Huat alleges that taking advantage of his confidential and spiritual relation with Maria Ching as her
godfather, Heung persuaded and induced her by means of stick, promises and cajolery, to leave the parental
home and to elope with him to Plaridel, Bulacan where they were married. Further, he alleges that Heung had
been previously married in China to Gue Min, said marriage being said to be subsisting at the time respondent
married Maria Ching. Heung on the other hand alleges that they were married in accordance with Philippine
law.

issue
WON Huat retains the custody over her minor child? (NO)

ratio

The alleged marriage of respondent to Gue Min in China has not been proven. There is no allegation in the
petition, much less is there evidence, to show that the said supposed marriage was performed in accordance
with the laws of China in force at the time of its supposed performance, nor even what those laws were. Court
cited Sec. 19 of CC1 which is substantially the same as Sec. IV of the former Philippine Marriage Law2.
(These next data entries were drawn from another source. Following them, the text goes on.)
(** Every answer of the function is a run of the relation. *)
Lemma while_loop_sound fuel :
  forall rc ms w w' t exit,
    loop fuel rc ms w = (w', t, Some exit) -> runs rc ms w w' t exit.
Proof.
  induction fuel as [|fuel IH]; intros rc ms w w' t exit H; cbn [while_loop] in H;
    destruct (Z.ltb_spec rc max_rounds) as [Hlt|Hge];
    try (injection H as <- <- <-; now constructor); try discriminate.
  unfold bind, messages_create in H.
  destruct (client self w (request ms)) as [w1 [response|e]] eqn:Hc;
    [|injection H as <- <- <-; now constructor].
  destruct (py_and (stop_reason response =? "tool_use")%string tool_manager)
    as [tm|] eqn:Hp; [|injection H as <- <- <-; now constructor].
  destruct (content response) as [blocks|e] eqn:Hcont.
  - destruct (tool_outcomes tm (tool_uses blocks) w1) as [w2 os] eqn:Ho.
    rewrite execute_tool_round_ok with (1 := Hcont) (2 := Ho) in H.
    destruct (tool_uses blocks) as [|b uses] eqn:Hu.
    + cbn in Ho. injection Ho as <- <-. injection H as <- <- <-.
      eapply run_degenerate; eauto.
    + destruct (loop fuel (rc + 1) _ w2) as [[w3 t3] o3] eqn:Hl.
      injection H as <- <- ->. rewrite <- Hu in *.
      eapply run_round; eauto. rewrite Hu. discriminate.
  - rewrite execute_tool_round_raise with (1 := Hcont) in H.
    injection H as <- <- <-.
    eapply run_content_error; eauto.
Qed.

(** Every run of the relation is the answer of the function, for any fuel
    that covers the rounds that are left. *)
Lemma while_loop_complete rc ms w w' t exit :
  runs rc ms w w' t exit ->
  forall fuel, (Z.to_nat (max_rounds - rc) <= fuel)%nat ->
    loop fuel rc ms w = (w', t, Some exit).
Proof.
  induction 1 as
    [ rc ms w Hge
    | rc ms w w1 e Hlt Hc
    | rc ms w w1 response Hlt Hc Hp
    | rc ms w w1 response tm e Hlt Hc Hp Hcont
    | rc ms w w1 response tm blocks Hlt Hc Hp Hcont Hu
    | rc ms w w1 response tm blocks w2 os w3 t exit Hlt Hc Hp Hcont Hu Ho Hrun IH ];
    intros fuel Hfuel.
  - destruct fuel; cbn [while_loop];
      destruct (Z.ltb_spec rc max_rounds); try lia; reflexivity.
  - destruct fuel as [|fuel]; [lia|]. cbn [while_loop].
    destruct (Z.ltb_spec rc max_rounds); [|lia].
    unfold bind, messages_create. rewrite Hc. reflexivity.
  - destruct fuel as [|fuel]; [lia|]. cbn [while_loop].
    destruct (Z.ltb_spec rc max_rounds); [|lia].
    unfold bind, messages_create. rewrite Hc, Hp. reflexivity.
  - destruct fuel as [|fuel]; [lia|]. cbn [while_loop].
    destruct (Z.ltb_spec rc max_rounds); [|lia].
    unfold bind, messages_create. rewrite Hc, Hp.
    rewrite execute_tool_round_raise with (1 := Hcont). reflexivity.
  - destruct fuel as [|fuel]; [lia|]. cbn [while_loop].
    destruct (Z.ltb_spec rc max_rounds); [|lia].
    unfold bind, messages_create. rewrite Hc, Hp.
    destruct (tool_outcomes tm (tool_uses blocks) w1) as [w2 os] eqn:Ho.
    rewrite execute_tool_round_ok with (1 := Hcont) (2 := Ho). rewrite Hu in *.
    cbn in Ho. injection Ho as <- <-. reflexivity.
  - destruct fuel as [|fuel]; [lia|]. cbn [while_loop].
    destruct (Z.ltb_spec rc max_rounds); [|lia].
    unfold bind, messages_create. rewrite Hc, Hp.
    rewrite execute_tool_round_ok with (1 := Hcont) (2 := Ho).
    destruct (tool_uses blocks) as [|b uses] eqn:Hb; [congruence|].
    rewrite (IH fuel) by lia. reflexivity.
Qed.

(** The loop ends: fuel for the rounds that are left is enough. *)
Lemma while_loop_terminates fuel :
  forall rc ms w,
    (Z.to_nat (max_rounds - rc) <= fuel)%nat ->
    exists w' t exit, loop fuel rc ms w = (w', t, Some exit).
Proof.
  induction fuel as [|fuel IH]; intros rc ms w Hfuel; cbn [while_loop];
    destruct (Z.ltb_spec rc max_rounds) as [Hlt|Hge];
    try lia; try (do 3 eexists; reflexivity).
  unfold bind, messages_create.
  destruct (client self w (request ms)) as [w1 [response|e]];
    [|do 3 eexists; reflexivity].
  destruct (py_and (stop_reason response =? "tool_use")%string tool_manager)
    as [tm|]; [|do 3 eexists; reflexivity].
  destruct (_execute_tool_round response ms tm w1) as [[w2 t2] [ms' [[|]|e]]];
    try (do 3 eexists; reflexivity).
  destruct (IH (rc + 1) ms' w2) as (w3 & t3 & exit & H3); [lia|].
  rewrite H3. do 3 eexists; reflexivity.
Qed.

(** The relation is a function of the entry state. *)
Lemma loop_run_deterministic rc ms w w1 t1 exit1 w2 t2 exit2 :
  runs rc ms w w1 t1 exit1 -> runs rc ms w w2 t2 exit2 ->
  (w1, t1, exit1) = (w2, t2, exit2).
Proof.
  intros H1 H2.
  pose proof (while_loop_complete H1 (le_n _)) as E1.
  pose proof (while_loop_complete H2 (le_n _)) as E2.
  congruence.
Qed.

End LoopProperties.

(** ** What a run of the loop logs *)

Lemma round_events_tool_only (uses : list ContentBlock) (os : list (Exc string)) (x : Event) :
  In x (round_events uses os) -> is_llm_call x = false.
Proof.
  unfold round_events. intros H. apply in_map_iff in H as (bo & <- & _). reflexivity.
Qed.

(** A request found in a log that starts with tool executions lies behind
    them. *)
Lemma split_after_tool_events (A B t1 t2 : list Event) (x : Event) :
  (forall y, In y A -> is_llm_call y = false) ->
  is_llm_call x = true ->
  A ++ B = t1 ++ x :: t2 ->
  exists t1', t1 = A ++ t1' /\ B = t1' ++ x :: t2.
Proof.
  revert t1. induction A as [|a A IH]; intros t1 HA Hx E.
  - exists t1. split; [reflexivity|assumption].
  - destruct t1 as [|y t1]; simpl in E; injection E as E1 E2.
    + subst a. rewrite (HA x) in Hx by now left. discriminate.
    + subst y. destruct (IH t1) as (t1' & -> & ->); auto.
      * intros z Hz. apply HA. now right.
      * exists t1'. split; reflexivity.
Qed.

Section RunProperties.

Variable World : Type.
Variable self : AIGenerator World.
Variable system_content : string.
Variable tools : option (list Tool).
Variable tool_manager : option (ToolManager World).
Variable max_rounds : Z.

Local Abbreviation loop := (while_loop self system_content tools tool_manager max_rounds).
Local Abbreviation runs := (loop_run self system_content tools tool_manager max_rounds).
Local Abbreviation request := (loop_api_params self system_content tools tool_manager).
Local Abbreviation final_request := (base_api_params self system_content).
As applied: the Philippine marriage between said respondent and Maria Ching before the Justice of the Peace
of Plaridel, Bulacan, is undisputed. It is also beyond question that marriage was contracted by a man much over
16 years old with a girl 15 years old.

Note: If the supposed prior Chinese marriage had been sufficiently proven, then in order that the subsequent Philippine marriage
could be valid, it would have been necessary either [a] that the Chinese marriage should have been previously annulled or dissolved; or
[b] that the first wife of respondent should have been absent for 7 consecutive years at the time of the second marriage without the
respondent having news of the absentee being alive; or [c] that the absentee should have been generally considered as dead and believed
to be so by respondent at the time of contracting the subsequent marriage, in either of which last two cases the subsequent marriage will
be valid until declared null and void by a competent court, while in the first it will be valid without this limitation. However, the complete
absence of proof of the supposed former Chinese marriage makes Sections 29 and 30 of the Marriage inapplicable.

Maria Ching having been validly married on June 21, 1946, she became emancipated. This emancipation
brought about the loss by the father of the parental authority that he claims. Further, Article 48 of Chapter V of
the Spanish Marriage Law of 1870, whose Articles 44 to 8 were, and are then partly, in force in the Philippines
provides that the wife has the duty of living in her husband's company and of following him to wherever he
transfers his domicile or residence.

1 "Sec. 19. Marriages performed abroad. - All marriages performed outside of the Philippine Islands in accordance with the laws in force in
the country where they were performed and valid there as such, shall also be valid in these Islands."
2 "Sec. IV. All marriages contracted without these Islands, which would be valid by the laws of the country in which the same were

contracted, are valid in these Island."